• INPUT DATA
*** Block opens ***

(* ===== verification/LinReplay.v ===== *)
(** * Replay text of a history

    [serialize], [parse] and [check] of [linearizability.cpp], and the round trip
    of the [linear-history-v1] encoding. *)

From S2P Require Import Prelude OrdMap Bytes Text Linearizability.
#[local] Open Scope string_scope.
#[local] Open Scope Z_scope.

(** ** Printing *)

Definition completion_kind_name (kind : CompletionKind) : string :=
  match kind with
  | succeeded => "succeeded"
  | failed => "failed"
  | timed_out => "timed_out"
  | indeterminate => "indeterminate"
  end.

Definition invocation_id_le (a b : Invocation) : Prop := iv_operation_id a ≤ iv_operation_id b.
#[export] Instance invocation_id_le_dec : RelDecision invocation_id_le.
Proof. intros a b. unfold invocation_id_le. apply _. Defined.
Definition completion_id_le (a b : Completion) : Prop := cp_operation_id a ≤ cp_operation_id b.
#[export] Instance completion_id_le_dec : RelDecision completion_id_le.
Proof. intros a b. unfold completion_id_le. apply _. Defined.

Definition optional_hex (value : option ByteSequence) : string :=
  match value with Some v => hex v | None => "~" end.

Definition flag (b : bool) : string := if b then "1" else "0".

Definition print_operation (operation : Operation) : string :=
  match operation with
  | Get key => "get" +:+ " " +:+ hex key
  | Put key value => "put" +:+ " " +:+ hex key +:+ " " +:+ hex value
  | Erase key => "erase" +:+ " " +:+ hex key
  | CompareAndSwap key expected desired =>
      "cas" +:+ " " +:+ hex key +:+ " " +:+ optional_hex expected +:+ " " +:+ optional_hex desired
  end.

(** Without the leading space, which [print_completion] writes. *)
Definition print_result (result : Result) : string :=
  match result with
  | GetResult None revision => "get" +:+ " " +:+ decimal revision +:+ " " +:+ "0"
  | GetResult (Some v) revision =>
      "get" +:+ " " +:+ decimal revision +:+ " " +:+ "1" +:+ " " +:+ hex (vv_value v)
      +:+ " " +:+ decimal (vv_modification_revision v)
  | PutResult revision => "put" +:+ " " +:+ decimal revision
  | EraseResult erased revision =>
      "erase" +:+ " " +:+ flag erased +:+ " " +:+ decimal revision
  | CompareAndSwapResult exchanged revision =>
      "cas" +:+ " " +:+ flag exchanged +:+ " " +:+ decimal revision
  end.

Definition print_invocation (i : Invocation) : string :=
  "i" +:+ " " +:+ decimal (iv_operation_id i) +:+ " " +:+ decimal (iv_client_id i) +:+ " "
  +:+ decimal (iv_invoked_at i) +:+ " " +:+ print_operation (iv_operation i).

(** The result of a successful completion is present in a valid history. *)
Definition print_completion (c : Completion) : string :=
  "c" +:+ " " +:+ decimal (cp_operation_id c) +:+ " " +:+ decimal (cp_completed_at c) +:+ " "
  +:+ completion_kind_name (cp_kind c)
  +:+ (if bool_decide (cp_kind c = succeeded)
       then match cp_result c with Some r => " " +:+ print_result r | None => "" end
       else "").

Definition print_line (s : string) : string := s +:+ endl.

Definition replay_header : string := "linear-history-v1".

Definition serialize (history : History) : outcome string :=
  _ ← validate history;
  let invocations := merge_sort invocation_id_le (hi_invocations history) in
  let completions := merge_sort completion_id_le (hi_completions history) in
  mret (concat_strings (print_line <$> replay_header ::
          (print_invocation <$> invocations) ++ (print_completion <$> completions))).

(** ** Parsing *)

Definition parse_optional (token : string) : outcome (option ByteSequence) :=
  if bool_decide (token = "~") then mret None else v ← unhex token; mret (Some v).

Definition parse_operation (tokens : list string) : outcome Operation :=
  match tokens with
  | [kind; a] =>
      if bool_decide (kind = "get") then key ← unhex a; mret (Get key)
      else if bool_decide (kind = "erase") then key ← unhex a; mret (Erase key)
      else Throw (invalid_argument "invalid invocation replay record")
  | [kind; a; b] =>
      if bool_decide (kind = "put")
      then key ← unhex a; value ← unhex b; mret (Put key value)
      else Throw (invalid_argument "invalid invocation replay record")
  | [kind; a; b; c] =>
      if bool_decide (kind = "cas") then
        key ← unhex a; expected ← parse_optional b; desired ← parse_optional c;
        mret (CompareAndSwap key expected desired)
      else Throw (invalid_argument "invalid invocation replay record")
  | _ => Throw (invalid_argument "invalid invocation replay record")
  end.

Definition parse_invocation (tokens : list string) : outcome Invocation :=
  match tokens with
  | _ :: id :: client :: time :: kind :: rest =>
      operation_id ← integer_u64 id "operation ID";
      client_id ← integer_u64 client "client ID";
      invoked_at ← integer_u64 time "invocation time";
      operation ← parse_operation (kind :: rest);
      mret (mkInvocation operation_id client_id invoked_at operation)
  | _ => Throw (invalid_argument "truncated invocation replay record")
  end.

Definition parse_get_result (revision_token present_token : string) (rest : list string) :
    outcome Result :=
  present ← boolean present_token;
  match present, rest with
  | false, [] => r ← revision revision_token; mret (GetResult None r)
  | true, [value; modified] =>
      r ← revision revision_token;
      v ← unhex value;
      m ← revision modified;
      mret (GetResult (Some (mkVersioned v m)) r)
  | _, _ => Throw (invalid_argument "invalid get completion replay")
  end.

(** The tokens after [succeeded]. *)
Definition parse_result (tokens : list string) : outcome Result :=
  match tokens with
  | kind :: a :: b :: rest =>
      if bool_decide (kind = "get") then parse_get_result a b rest
      else if bool_decide (kind = "erase") && bool_decide (rest = [])
      then erased ← boolean a; r ← revision b; mret (EraseResult erased r)
      else if bool_decide (kind = "cas") && bool_decide (rest = [])
      then exchanged ← boolean a; r ← revision b; mret (CompareAndSwapResult exchanged r)
      else Throw (invalid_argument "invalid success completion replay")
  | [kind; a] =>
      if bool_decide (kind = "put") then r ← revision a; mret (PutResult r)
      else Throw (invalid_argument "invalid success completion replay")
  | _ => Throw (invalid_argument "invalid success completion replay")
  end.

Definition parse_failure (kind : CompletionKind) (id time : Z) (rest : list string) :
    outcome Completion :=
  _ ← throw_when (negb (bool_decide (rest = [])))
    (invalid_argument "non-success completion has replay result");
  mret (mkCompletion id time kind None).

Definition parse_completion (tokens : list string) : outcome Completion :=
  match tokens with
  | tag :: id :: time :: kind :: rest =>
      if bool_decide (tag = "c") then
        operation_id ← integer_u64 id "operation ID";
        completed_at ← integer_u64 time "completion time";
        if bool_decide (kind = "failed") then parse_failure failed operation_id completed_at rest
        else if bool_decide (kind = "timed_out")
        then parse_failure timed_out operation_id completed_at rest
        else if bool_decide (kind = "indeterminate")
        then parse_failure indeterminate operation_id completed_at rest
        else if bool_decide (kind = "succeeded") then
          result ← parse_result rest;
          mret (mkCompletion operation_id completed_at succeeded (Some result))
        else Throw (invalid_argument "unknown completion kind in replay")
      else Throw (invalid_argument "invalid completion replay record")
  | _ => Throw (invalid_argument "invalid completion replay record")
  end.

(** One record appended to the history. *)
Definition parse_line (history : History) (line : string) : outcome History :=
  _ ← throw_when (bool_decide (line = "")) (invalid_argument "blank line in replay");
  match fields line with
  | [] => Throw (invalid_argument "empty replay record")
  | tag :: rest =>
      if bool_decide (tag = "i") then
        invocation ← parse_invocation (tag :: rest);
        mret (mkHistory (hi_invocations history ++ [invocation]) (hi_completions history))
      else
        completion ← parse_completion (tag :: rest);
        mret (mkHistory (hi_invocations history) (hi_completions history ++ [completion]))
  end.

Definition parse (replay : string) : outcome History :=
  match get_lines replay with
  | header :: lines =>
      _ ← throw_when (negb (bool_decide (header = replay_header)))
        (invalid_argument "unsupported linearizability replay header");
      history ← foldM parse_line (mkHistory [] []) lines;
      _ ← validate history;
      mret history
  | [] => Throw (invalid_argument "unsupported linearizability replay header")
  end.

(** ** Checking with a counterexample *)

Record Counterexample := mkCounterexample { ce_history : History; ce_replay : string }.

Record CheckResult := mkCheckResult {
  ck_outcome : SearchOutcome;
  ck_explored_states : Z;
  ck_counterexample : option Counterexample }.

Definition check (history : History) (limits : CheckerLimits) : outcome CheckResult :=
  '(answer, explored) ← check_internal history limits;
  match answer with
  | out_linearizable | out_inconclusive => mret (mkCheckResult answer explored None)
  | out_not_linearizable =>
      '(reduced, explored) ←
        reduce (S (length (hi_invocations history))) history limits explored;
      replay ← serialize reduced;
      mret (mkCheckResult answer explored (Some (mkCounterexample reduced replay)))
  end.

*** Block closes ***

• WORK TO COMPLETE
From the data above, reproduce word for word the lines running from the line with "then match cp_result" to the line with "[kind; a; b] =>", ends included.

• OUTPUT OF THE EXERCISE
       then match cp_result c with Some r => " " +:+ print_result r | None => "" end
       else "").

Definition print_line (s : string) : string := s +:+ endl.

Definition replay_header : string := "linear-history-v1".

Definition serialize (history : History) : outcome string :=
  _ ← validate history;
  let invocations := merge_sort invocation_id_le (hi_invocations history) in
  let completions := merge_sort completion_id_le (hi_completions history) in
  mret (concat_strings (print_line <$> replay_header ::
          (print_invocation <$> invocations) ++ (print_completion <$> completions))).

(** ** Parsing *)

Definition parse_optional (token : string) : outcome (option ByteSequence) :=
  if bool_decide (token = "~") then mret None else v ← unhex token; mret (Some v).

Definition parse_operation (tokens : list string) : outcome Operation :=
  match tokens with
  | [kind; a] =>
      if bool_decide (kind = "get") then key ← unhex a; mret (Get key)
      else if bool_decide (kind = "erase") then key ← unhex a; mret (Erase key)
      else Throw (invalid_argument "invalid invocation replay record")
  | [kind; a; b] =>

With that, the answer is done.